Petit Pli invents clothing that grows with kids

Posted by aclimaadmin | 06/09/2018 | Noticias del Sector

Developed by Ryan Yasin, a London engineer and designer, the technical and evolutive Petit Pli clothing adapts to the size of the child from 4 to 36 months.

Kids change the size of their clothes about seven times in the first two years of life! Having brought clothes back for his nephew from a trip to Denmark, Ryan Mario Yasin, a young 25-year-old English engineer, realized that they were already too small when he gave them to the boy a few weeks later.

This waste got the young graduate of both Imperial College London – specializing in design and deployable structures – and the Royal College of Art in London thinking. Ryan Mario Yasin decided to apply origami principles to a design for smart evolving clothing. He reproduced the famous folding and unfolding art in his designs for a collection of clothes that follows kids as they grow. And he baptized his project Petit Pli in homage to the famous pleats of Japanese designer Issey Miyake. He finally launched his start-up in 2017.

Smart fabric

But the story doesn’t end there. The novel part of the project is that Ryan’s creation is based less on textile design skills than on science! Because the young man took inspiration not from his sketchbooks, but from the principles he learned when studying aeronautical engineering. He therefore designed a «smart» technical fabric, applying what in mechanics is called negative Poisson’s ratio, that is to say an auxetic structure: this means that the internal structure deforms when stretched, becoming thicker, perpendicular to the applied force. When the fabric stretches it grows bi-directionally! A principle already used for biomedical implants.

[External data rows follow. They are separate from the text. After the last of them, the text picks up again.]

(* ===== verification/_CoqProject ===== *)
-Q . S2P
Prelude.v
GoText.v
JavaMap.v
Digest.v
Base64.v
Json.v
JsonSpec.v
Model.v
Runtime.v
Roles.v
MemStore.v
PasswordAuth.v
Ber.v
BerSpec.v
Asn1.v
Jks.v
JksSpec.v
Token.v
TokenSpec.v
AuthStore.v
AuthStoreSpec.v
Httpx.v
DeviceStore.v
DeviceStoreSpec.v
Handler.v
Dpop.v
TokenEndpoint.v
Authz.v
Resource.v
Logout.v
AdminAuth.v
AdminRoles.v
GoStruct.v
GoStructSpec.v
AdminRealms.v
RealmSettings.v
AdminMappings.v
AdminRoutes.v
AdminJson.v
AdminFlows.v
FlowTables.v
Steps.v
BrowserFlow.v
Login.v
AdminUsers.v
AdminGroups.v
AdminLocalization.v
GroupTables.v
AuthzSpec.v
HandlerSpec.v
StepsSpec.v
BrowserFlowSpec.v
LoginSpec.v
AnswerSpec.v
TokenEndpointSpec.v
ResourceSpec.v
LogoutSpec.v
AdminSpec.v
AdminRoutesSpec.v
AdminBatchSpec.v
AdminCompositeSpec.v
AdminUsersSpec.v
GroupSearchSpec.v
GroupStore.v
AdminRealmsSpec.v
LocalizationSpec.v
LocalizationStore.v
AdminGroupsSpec.v
AdminFlowsSpec.v
FlowRoutesSpec.v
Demo.v
Scenarios.v
AdminScenarios.v
FlowScenarios.v
UserScenarios.v
GroupScenarios.v
RealmScenarios.v
LocalizationScenarios.v
Witnesses.v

To create his clothes, Ryan studied child ergonomics, developed nearly 500 prototypes, and worked on a special fabric, which has a patent pending. Resistant, waterproof, breathable and lightweight, the Petit Pli range – sleeping bag, jacket or pants – will fit children aged 4 to 36 months! Great for de-cluttering closets and reducing the use of raw materials.

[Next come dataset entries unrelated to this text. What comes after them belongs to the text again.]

(* ===== verification/JavaMap.v ===== *)
(** * Java HashMap iteration order: [internal/javamap/javamap.go]

    The order a Java [HashMap] walks its keys in, computed from
    [String.hashCode] over UTF-16 code units and the table size, for the two
    constructors the package models.  32-bit words are integers with their
    wrap-around written out ([u32]). *)

From Stdlib Require Import String Ascii ZArith Lia.
From stdpp Require Import base numbers list sorting strings gmap.
From S2P Require Import Prelude GoText.

Local Open Scope Z_scope.

Module JavaMap.

(** ** The hash *)

Definition hashCode (s : string) : Z :=
  fold_left (fun h u => u32 (31 * h + u)) (utf16_encode (runes (bytes_of_string s))) 0.

Definition bucket (s : string) (capacity : Z) : Z :=
  let h := hashCode s in
  Z.land (Z.lxor h (Z.shiftr h 16)) (u32 (capacity - 1)).

(** ** Table sizes

    The doubling loops are [for cond { c *= 2 }] on a uint32.  The fuel is
    the number of iterations allowed; 33 is more than the 31 doublings a
    32-bit word has room for, see [capacityFor_total] and
    [tableSizeFor_total]. *)
Fixpoint double_while (cond : Z -> bool) (fuel : nat) (c : Z) : option Z :=
  if cond c then
    match fuel with
    | O => None
    | S fuel' => double_while cond fuel' (u32 (c * 2))
    end
  else Some c.

Definition capacityFor_run (fuel : nat) (n : Z) : option Z :=
  double_while (fun capacity => u32 (capacity / 4 * 3) <? n) fuel 16.

Definition capacityFor (n : Z) : Z := default 0 (capacityFor_run 33 n).

Definition tableSizeFor_run (fuel : nat) (n : Z) : option Z :=
  double_while (fun c => c <? u32 n) fuel 1.

Definition tableSizeFor (n : Z) : Z := default 0 (tableSizeFor_run 33 n).

Definition capacity (requested entries : Z) : Z :=
  let c := tableSizeFor requested in
  if c * 3 <? entries * 4 then u32 (c * 2) else c.

(** ** The two orders *)

Definition byBucket (keys : list string) (capacity : Z) : list string :=
  stable_sort (key_leb (fun k => bucket k capacity)) keys.

Definition KeyOrder (keys : list string) : list string :=
  let out := sort_strings keys in
  byBucket out (capacityFor (Z.of_nat (length out))).

Definition SizedKeyOrder (builtFor : Z) (keys : list string) : list string :=
  let out := keys in
  let len := Z.of_nat (length out) in
  let builtFor := if (builtFor <=? 0) || (len <? builtFor) then len else builtFor in
  let n := Z.to_nat builtFor in
  let out := byBucket (take n out) (capacity (7 * builtFor / 4) builtFor) ++ drop n out in
  byBucket out (capacity len len).

(** ** The loops *)

Lemma u32_double k : 0 <= k <= 30 -> u32 (2 ^ k * 2) = 2 ^ (k + 1).
Proof.
  intros Hk. replace (2 ^ k * 2) with (2 ^ (k + 1)) by (rewrite Z.pow_add_r by lia; lia).
  apply u32_small. split; [by apply Z.pow_nonneg|].
  change 4294967296 with (2 ^ 32). apply Z.pow_lt_mono_r; lia.
Qed.

(** A doubling loop started at [2^j] stops at the first power of two that
    fails its condition, if there is one below [2^32]. *)
Lemma double_while_pow2 cond top fuel j :
  0 <= j <= top -> top <= 31 -> cond (2 ^ top) = false -> top - j <= Z.of_nat fuel ->
  exists m, j <= m <= top /\ double_while cond fuel (2 ^ j) = Some (2 ^ m) /\
    cond (2 ^ m) = false /\ forall i, j <= i < m -> cond (2 ^ i) = true.
Proof.
  intros Hj Htop Hc. revert j Hj. induction fuel as [|fuel IH]; intros j Hj Hfuel.
  - assert (j = top) as -> by lia. exists top. simpl. rewrite Hc.
    repeat split; try done; lia.
  - simpl. destruct (cond (2 ^ j)) eqn:E.
    + assert (j < top) by (destruct (decide (j = top)) as [->|]; [congruence|lia]).
      rewrite u32_double by lia.
      destruct (IH (j + 1)) as (m & ? & ? & ? & Hi); [lia..|].
      exists m. repeat split; try done; try lia. intros i ?.
      destruct (decide (i = j)) as [->|]; [done|]. apply Hi. lia.
    + exists j. repeat split; try done; lia.
Qed.

(** A doubling loop never stops when no power of two, and not zero either,
    fails its condition: past [2^31] the word wraps to zero. *)
Lemma double_while_diverges cond fuel c :
  cond 0 = true -> (forall k, 0 <= k <= 31 -> cond (2 ^ k) = true) ->
  (c = 0 \/ exists k, 0 <= k <= 31 /\ c = 2 ^ k) ->
  double_while cond fuel c = None.
Proof.
  intros H0 Hk. revert c. induction fuel as [|fuel IH]; intros c Hc; simpl.
  all: assert (cond c = true) as -> by (destruct Hc as [->|(k & ? & ->)]; auto).
  - done.
  - apply IH. destruct Hc as [->|(k & Hr & ->)]; [by left|].
    destruct (decide (k = 31)) as [->|]; [by left|].
    right. exists (k + 1). split; [lia|].
    apply u32_double. lia.
Qed.

(** The largest key count for which the no-argument table size is defined. *)
Definition capacityFor_limit : Z := 1610612736.

Lemma three_quarters k : 2 <= k <= 31 -> u32 (2 ^ k / 4 * 3) = 3 * 2 ^ (k - 2).
Proof.
  intros Hk. replace (2 ^ k / 4) with (2 ^ (k - 2)).
  - rewrite u32_small; [lia|].
    assert (2 ^ (k - 2) <= 2 ^ 29) by (apply Z.pow_le_mono_r; lia).
    pose proof (Z.pow_nonneg 2 (k - 2)). lia.
  - replace k with (k - 2 + 2) at 2 by lia. rewrite Z.pow_add_r by lia.
    change (2 ^ 2) with 4. by rewrite Z.div_mul.
Qed.

Lemma capacityFor_total n fuel :
  0 <= n <= capacityFor_limit -> (27 <= fuel)%nat ->
  exists k, 4 <= k <= 31 /\ capacityFor_run fuel n = Some (2 ^ k) /\
    n <= 3 * 2 ^ (k - 2) /\ (k = 4 \/ 3 * 2 ^ (k - 3) < n).
Proof.
  unfold capacityFor_limit, capacityFor_run. intros Hn Hf.
  replace 16 with (2 ^ 4) by done.
  assert (u32 (2 ^ 31 / 4 * 3) = 1610612736) as Htop by done.
  destruct (double_while_pow2 (fun c => u32 (c / 4 * 3) <? n) 31 fuel 4)
    as (k & Hk & -> & Hc & Hi); [lia|lia| |lia|].
  { cbv beta. rewrite Htop. apply Z.ltb_ge. lia. }
  exists k. rewrite three_quarters in Hc by lia. repeat split; [lia..|].
  destruct (decide (k = 4)) as [|]; [by left|right].
  specialize (Hi (k - 1) ltac:(lia)). rewrite three_quarters in Hi by lia.
  replace (k - 1 - 2) with (k - 3) in Hi by lia. lia.
Qed.

Lemma capacityFor_pow2 n :
  0 <= n <= capacityFor_limit -> exists k, 4 <= k <= 31 /\ capacityFor n = 2 ^ k /\ n <= 3 * 2 ^ (k - 2).
Proof.
  intros Hn. destruct (capacityFor_total n 33) as (k & ? & E & ? & _); [done|lia|].
  exists k. unfold capacityFor. by rewrite E.
Qed.

Lemma tableSizeFor_total n fuel :
  0 <= n <= 2147483648 -> (31 <= fuel)%nat ->
  exists k, 0 <= k <= 31 /\ tableSizeFor_run fuel n = Some (2 ^ k) /\
    n <= 2 ^ k /\ (k = 0 \/ 2 ^ (k - 1) < n).
Proof.
  unfold tableSizeFor_run. intros Hn Hf. rewrite u32_small by lia.
  destruct (double_while_pow2 (fun c => c <? n) 31 fuel 0)
    as (k & Hk & E & Hc & Hi); [lia|lia| |lia|].
  { cbv beta. apply Z.ltb_ge. change (2 ^ 31) with 2147483648. lia. }
  change (2 ^ 0) with 1 in E. rewrite E. exists k. repeat split; [lia..|].
  destruct (decide (k = 0)) as [|]; [by left|right].
  specialize (Hi (k - 1) ltac:(lia)). lia.
Qed.

(** ** Buckets *)

Lemma bucket_pow2 s k :
  0 <= k <= 32 -> bucket s (2 ^ k) = Z.lxor (hashCode s) (Z.shiftr (hashCode s) 16) mod 2 ^ k.
Proof.
  intros Hk. unfold bucket. cbv zeta. rewrite u32_small; [apply land_pow2; lia|].
  assert (2 ^ k <= 2 ^ 32) by (apply Z.pow_le_mono_r; lia).
  change (2 ^ 32) with 4294967296 in *.
  pose proof (Z.pow_pos_nonneg 2 k). lia.
Qed.

Lemma bucket_range s k : 0 <= k <= 32 -> 0 <= bucket s (2 ^ k) < 2 ^ k.
Proof. intros. rewrite bucket_pow2 by done. apply Z.mod_pos_bound. apply Z.pow_pos_nonneg; lia. Qed.

Lemma byBucket_perm keys c : byBucket keys c ≡ₚ keys.
Proof. apply stable_sort_perm. Qed.

Lemma byBucket_length keys c : length (byBucket keys c) = length keys.
Proof. apply stable_sort_length. Qed.

(** The chain of bucket [b]: its keys, in table order. *)
Definition chain (c b : Z) (keys : list string) : list string :=
  List.filter (fun k => bucket k c =? b) keys.

(** Sorting into buckets never reorders a chain. *)
Lemma byBucket_chain keys c b : chain c b (byBucket keys c) = chain c b keys.
Proof.
  apply stable_sort_filter. intros x y Hx Hy. unfold key_leb. lia.
Qed.

Lemma byBucket_sorted keys c :
  StronglySorted (fun x y => bucket x c <= bucket y c) (byBucket keys c).
Proof.
  pose proof (stable_sort_sorted (key_leb (fun k => bucket k c))
    (key_leb_total _) (key_leb_trans _) keys) as Hs.
  unfold byBucket. induction Hs as [|x l ? ? HF]; constructor; [done|].
  eapply Forall_impl; [done|]. unfold key_leb. intros; lia.
Qed.

(** The order [KeyOrder] promises: by bucket, then alphabetically. *)
Definition table_order (c : Z) (a b : string) : Prop :=
  bucket a c < bucket b c \/ (bucket a c = bucket b c /\ String.leb a b = true).

#[export] Instance table_order_antisymm c : AntiSymm (=) (table_order c).
Proof.
  intros a b [|[? Ha]] [|[? Hb]]; try lia. by apply String.leb_antisym.
Qed.

Lemma KeyOrder_sorted keys :
  StronglySorted (table_order (capacityFor (Z.of_nat (length keys)))) (KeyOrder keys).
Proof.
  unfold KeyOrder, sort_strings. rewrite stable_sort_length.
  set (c := capacityFor _).
  pose proof (stable_sort_lex (key_leb (fun k => bucket k c)) (fun a b => String.leb a b = true)
    (key_leb_trans _) (stable_sort String.leb keys)
    (stable_sort_sorted _ string_leb_total string_leb_trans keys)) as Hs.
  unfold byBucket. induction Hs as [|x l ? ? HF]; constructor; [done|].
  eapply Forall_impl; [done|]. intros y. unfold lex_le, key_leb, table_order.
  intros [|[? ?]]; [left; lia|].
  destruct (decide (bucket x c = bucket y c)); [by right|left; lia].
Qed.

Lemma KeyOrder_perm keys : KeyOrder keys ≡ₚ keys.
Proof. unfold KeyOrder, sort_strings. by rewrite byBucket_perm, stable_sort_perm. Qed.

(** [KeyOrder] is the walk of the no-argument constructor's table and
    nothing else: the result is the one rearrangement of the keys that is
    ordered by bucket of a table of [capacityFor (len keys)] buckets, ties
    alphabetical.  In particular it does not depend on the order the caller's
    map handed the keys over in. *)
Theorem KeyOrder_characterised keys out :
  out = KeyOrder keys <->
  (out ≡ₚ keys /\
   StronglySorted (table_order (capacityFor (Z.of_nat (length keys)))) out).
Proof.
  split.
  - intros ->. split; [apply KeyOrder_perm|apply KeyOrder_sorted].
  - intros [Hp Hs].
    eapply (StronglySorted_unique (table_order _)); [exact Hs|apply KeyOrder_sorted|].
    by rewrite KeyOrder_perm.
Qed.

(** The no-argument table size is computed exactly when the key count is
    at most 3 * 2^29: the doubling loop stops, within 27 iterations, and past
    that count the 32-bit word wraps to zero and the loop never ends. *)
Theorem capacityFor_terminates n (Hn : 0 <= n) :
  (exists fuel c, capacityFor_run fuel n = Some c) <-> n <= capacityFor_limit.
Proof.
  split.
  - intros (fuel & c & E). destruct (decide (n <= capacityFor_limit)) as [|Hlim]; [done|].
    exfalso. unfold capacityFor_run, capacityFor_limit in *.
    rewrite double_while_diverges in E; [done|apply Z.ltb_lt; vm_compute (u32 _); lia| |].
    + intros k Hk. apply Z.ltb_lt.
      destruct (decide (2 <= k)).
      * rewrite three_quarters by lia.
        assert (2 ^ (k - 2) <= 2 ^ 29) by (apply Z.pow_le_mono_r; lia). lia.
      * assert (k = 0 \/ k = 1) as [->| ->] by lia; vm_compute (u32 _); lia.
    + right. exists 4. split; [lia|done].
  - intros Hlim. destruct (capacityFor_total n 27) as (k & ? & E & _); [done|lia|].
    by eexists _, _.
Qed.

Lemma capacityFor_terminates_witness :
  0 <= 13 /\ ((exists fuel c, capacityFor_run fuel 13 = Some c) <-> 13 <= capacityFor_limit).
Proof. split; [lia|]. apply (capacityFor_terminates 13). lia. Defined.

(** A sized table is a power of two that holds its entries at load 3/4: the
    rounded-up request is already at least the entry count, so one doubling
    is enough. *)
Lemma capacity_fits requested entries :
  0 <= entries <= requested -> requested <= 1073741824 ->
  exists k, 0 <= k <= 31 /\ capacity requested entries = 2 ^ k /\ entries * 4 <= 3 * 2 ^ k.
Proof.
  intros He Hr. unfold capacity, tableSizeFor.
  destruct (tableSizeFor_total requested 33) as (k & Hk & -> & Hle & Hmin); [lia..|].
  simpl. destruct (2 ^ k * 3 <? entries * 4) eqn:E; [|exists k; repeat split; lia].
  assert (k <= 30).
  { destruct Hmin as [->|Hmin]; [lia|].
    destruct (decide (k = 31)) as [->|]; [|lia].
    change (2 ^ (31 - 1)) with 1073741824 in Hmin. lia. }
  exists (k + 1). rewrite u32_double by lia. rewrite Z.pow_add_r by lia.
  repeat split; lia.
Qed.

(** The entry count the sized constructor is taken to have been built for. *)
Definition builtFor_read (builtFor len : Z) : Z :=
  if (builtFor <=? 0) || (len <? builtFor) then len else builtFor.

(** [SizedKeyOrder] rearranges the keys into bucket order of a table of
    [capacity len len] buckets, and every chain of that table keeps the order
    in which its keys leave the first, larger table - the appended keys, which
    never went through it, last. *)
Theorem SizedKeyOrder_two_tables builtFor keys :
  let len := Z.of_nat (length keys) in
  let b := builtFor_read builtFor len in
  let arrived := byBucket (take (Z.to_nat b) keys) (capacity (7 * b / 4) b) ++ drop (Z.to_nat b) keys in
  let out := SizedKeyOrder builtFor keys in
  out ≡ₚ keys /\
  StronglySorted (fun x y => bucket x (capacity len len) <= bucket y (capacity len len)) out /\
  forall i, chain (capacity len len) i out = chain (capacity len len) i arrived.
Proof.
  intros len b arrived out.
  assert (out = byBucket arrived (capacity len len)) as -> by done.
  repeat split.
  - rewrite byBucket_perm. subst arrived. rewrite byBucket_perm. by rewrite take_drop.
  - apply byBucket_sorted.
  - intros i. apply byBucket_chain.
Qed.

(** ** Measured vectors, from [javamap_test.go] *)

Local Open Scope string_scope.

Example user_access_block :
  KeyOrder ["impersonate"; "manage"; "manageGroupMembership"; "mapRoles"; "resetPassword"; "view"]
  = ["manageGroupMembership"; "resetPassword"; "view"; "mapRoles"; "impersonate"; "manage"].
Proof. vm_compute. reflexivity. Qed.

Example administrator_realm_roles :
  KeyOrder ["admin"; "create-realm"; "default-roles-master"; "offline_access"; "uma_authorization"]
  = ["create-realm"; "default-roles-master"; "offline_access"; "admin"; "uma_authorization"].
Proof. vm_compute. reflexivity. Qed.

(** A chain of the final table keeps its insertion order only when the first
    table does not separate it. *)
Example sized_insertion_order_shows :
  SizedKeyOrder 3 ["zz"; "aa"; "mm"] = ["zz"; "aa"; "mm"] /\
  SizedKeyOrder 3 ["mm"; "zz"; "aa"] = ["mm"; "zz"; "aa"].
Proof. vm_compute. done. Qed.

Example sized_insertion_order_hidden :
  SizedKeyOrder 3 ["claim.name"; "jsonType.label"; "user.attribute"] =
  SizedKeyOrder 3 ["user.attribute"; "jsonType.label"; "claim.name"].
Proof. vm_compute. reflexivity. Qed.

End JavaMap.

In September 2017, Ryan’s invention won the national James Dyson Award. Thanks to the 2,000 pounds sterling (about €2,265) he won, Ryan Mario Yasin continued his research, looking for investors and retailers interested in his «smart» fabric and his origami line. In any case, he is sure that his line of responsible and evolving clothing will be enough to attract parents looking for reasonable and reasoned consumption for their little kids.